● **WHAT YOU HAVE TO DO**
Below are entries. Pull out all lines containing "event".

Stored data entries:
(* ===== verification/Session.v ===== *)
(** * The session of a node

    [Node.v] gives the handlers of a node one by one; here they are put together as
    [src/src/node/network/node.cpp] puts them together.  A session is a node with the
    asynchronous operations that are under way on its socket: the TLS handshake, reads and
    writes.  Its steps are the tasks that have been posted to the strand, in their order, the
    completions of the operations, the ping timer, and what the hub asks for.

    The source posts to the strand what starts an operation, but binds no completion to it; here
    every handler is one step.  The task that starts the TLS handshake may be run at any
    time, which is more than the strand allows. *)

From stdpp Require Import gmap.
From S2P Require Import Prelude Text Stream Boost Serialize Types Protocol Misc Addresses Payloads Message Meters Node.
#[local] Open Scope Z_scope.

Module Session.
Import Node.

(** Where the TLS handshake is: there is none to come, [start_ssl_handshake] has been posted,
    or [async_handshake] is under way. *)
Inductive tls_phase := Settled | Posted | Pending.

#[global] Instance tls_phase_dec : EqDecision tls_phase.
Proof. solve_decision. Defined.

(** [reads], [writes]: operations on the socket under way. *)
Record state := mk_state { node : Node.t; tls : tls_phase; reads : Z; writes : Z }.

Inductive event :=
| Run (now nonce random_milliseconds : Z)
| RunHandshake
| HandshakeDone (failed : bool)
| ReadDone (failed : bool) (data : Bytes) (time_now now : Z)
| WriteDone (failed : bool) (bytes_transferred : Z)
| PingTimer (nonce random_milliseconds interval : Z)
| Push (payload : MessagePayload) (priority : MessagePriority)
| RequestStop.

Section Session.
Context `{Boost} `{Crypto}.
Variable settings : NetworkSettings.
Variable pick : list queue_item -> nat.
Variable average : Z -> Z -> Z.

Definition set_node (n : Node.t) (s : state) : state := mk_state n (tls s) (reads s) (writes s).

(** The session goes on after an operation unless the process has ended. *)
Definition after {A} (r : outcome A * Node.t) (k : Node.t -> state) : option state :=
  match r with (Fault _, _) => None | (_, n) => Some (k n) end.

Definition start_read (s : state) : state :=
  if socket_open_ (node s) then mk_state (node s) (tls s) (reads s + 1) (writes s) else s.

(** Whether [start_write] comes to [async_write_some]. *)
Definition submits (now : Z) (n : Node.t) : bool :=
  socket_open_ n && negb (is_writing_ n) &&
  match load_outbound pick (retire_outbound now (set_writing true n)) with
  | None => false
  | Some (m, n) =>
      negb (Message.tellg m =? 0) ||
      match validate_message_for_protocol_handshake kDirOutbound (Message.get_type m) n with (Success _, _) => true | _ => false end
  end.

(** Whether [handle_write] does, for what is left of the send buffer. *)
Definition resubmits (failed : bool) (n n' : Node.t) : bool :=
  is_running n && negb failed && negb (zlen (send_buffer_ n') =? 0).

Definition run_task (k : task) (now nonce random_milliseconds : Z) (s : state) : option state :=
  let n := node s in
  match k with
  | TStop => after (stop n) (λ n, set_node n s)
  | TStartRead => Some (start_read s)
  | TStartWrite =>
      after (start_write pick now n) (λ n', mk_state n' (tls s) (reads s) (writes s + if submits now n then 1 else 0))
  | THandshakeCompleted => after (on_handshake_completed settings nonce random_milliseconds n) (λ n, set_node n s)
  | TStopCompleted => after (on_stop_completed n) (λ n, set_node n s)
  end.

Definition start_ssl_handshake (s : state) : state :=
  mk_state (node s) (if socket_open_ (node s) then Pending else Settled) (reads s) (writes s).

Definition handle_ssl_handshake (failed : bool) (s : state) : option state :=
  let s := mk_state (node s) Settled (reads s) (writes s) in
  if failed then after (post TStop (node s)) (λ n, set_node n s)
  else
    let s := start_read s in
    if bool_decide (type_ (node s) <> kInbound)
    then after (ignore (push_local_version settings kNormal) (node s)) (λ n, set_node n s)
    else Some s.

(** The state after an event; none when it cannot take place, or ends the process. *)
Definition step (e : event) (s : state) : option state :=
  let n := node s in
  match e with
  | Run now nonce random_milliseconds =>
      match posted_ n with
      | [] => None
      | k :: rest => run_task k now nonce random_milliseconds (set_node (set_posted rest n) s)
      end
  | RunHandshake => if bool_decide (tls s = Posted) then Some (start_ssl_handshake s) else None
  | HandshakeDone failed => if bool_decide (tls s = Pending) then handle_ssl_handshake failed s else None
  | ReadDone failed data time_now now =>
      if 0 <? reads s then
        match handle_read settings average failed data time_now now n with
        | None | Some (Fault _, _) => None
        | Some (_, n') => Some (mk_state n' (tls s) (reads s - 1) (writes s))
        end
      else None
  | WriteDone failed bytes_transferred =>
      if 0 <? writes s then
        after (handle_write failed bytes_transferred n)
          (λ n', mk_state n' (tls s) (reads s) (writes s - 1 + if resubmits failed n n' then 1 else 0))
      else None
  | PingTimer nonce random_milliseconds interval =>
      if ping_timer_ n then after (on_ping_timer_expired settings nonce random_milliseconds interval n) (λ n, set_node n s)
      else None
  | Push payload priority => after (push_message settings payload priority n) (λ n, set_node n s)
  | RequestStop => after (stop n) (λ n, set_node n s)
  end.

Fixpoint run (l : list event) (s : state) : option state :=
  match l with
  | [] => Some s
  | e :: l => match step e s with Some s => run l s | None => None end
  end.

(** [Node::start] of a node with an SSL context: the read and the first message wait for the
    handshake. *)
Definition start_tls (now : Z) (n : Node.t) : bool * state :=
  let (started, st) := Stoppable.start (state_ n) in
  if negb started then (false, mk_state n Settled 0 0)
  else (true, mk_state (set_connected now (set_sent now (set_received now (set_state st n)))) Posted 0 0).

(** [Node::start], with and without an SSL context. *)
Definition start (ssl_context : bool) (now : Z) (n : Node.t) : option state :=
  if ssl_context then Some (start_tls now n).2
  else after (Node.start settings now n) (λ n, mk_state n Settled 0 0).

End Session.
End Session.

● **COMPLETED EXERCISE**
Inductive event :=
(** The state after an event; none when it cannot take place, or ends the process. *)
Definition step (e : event) (s : state) : option state :=
Fixpoint run (l : list event) (s : state) : option state :=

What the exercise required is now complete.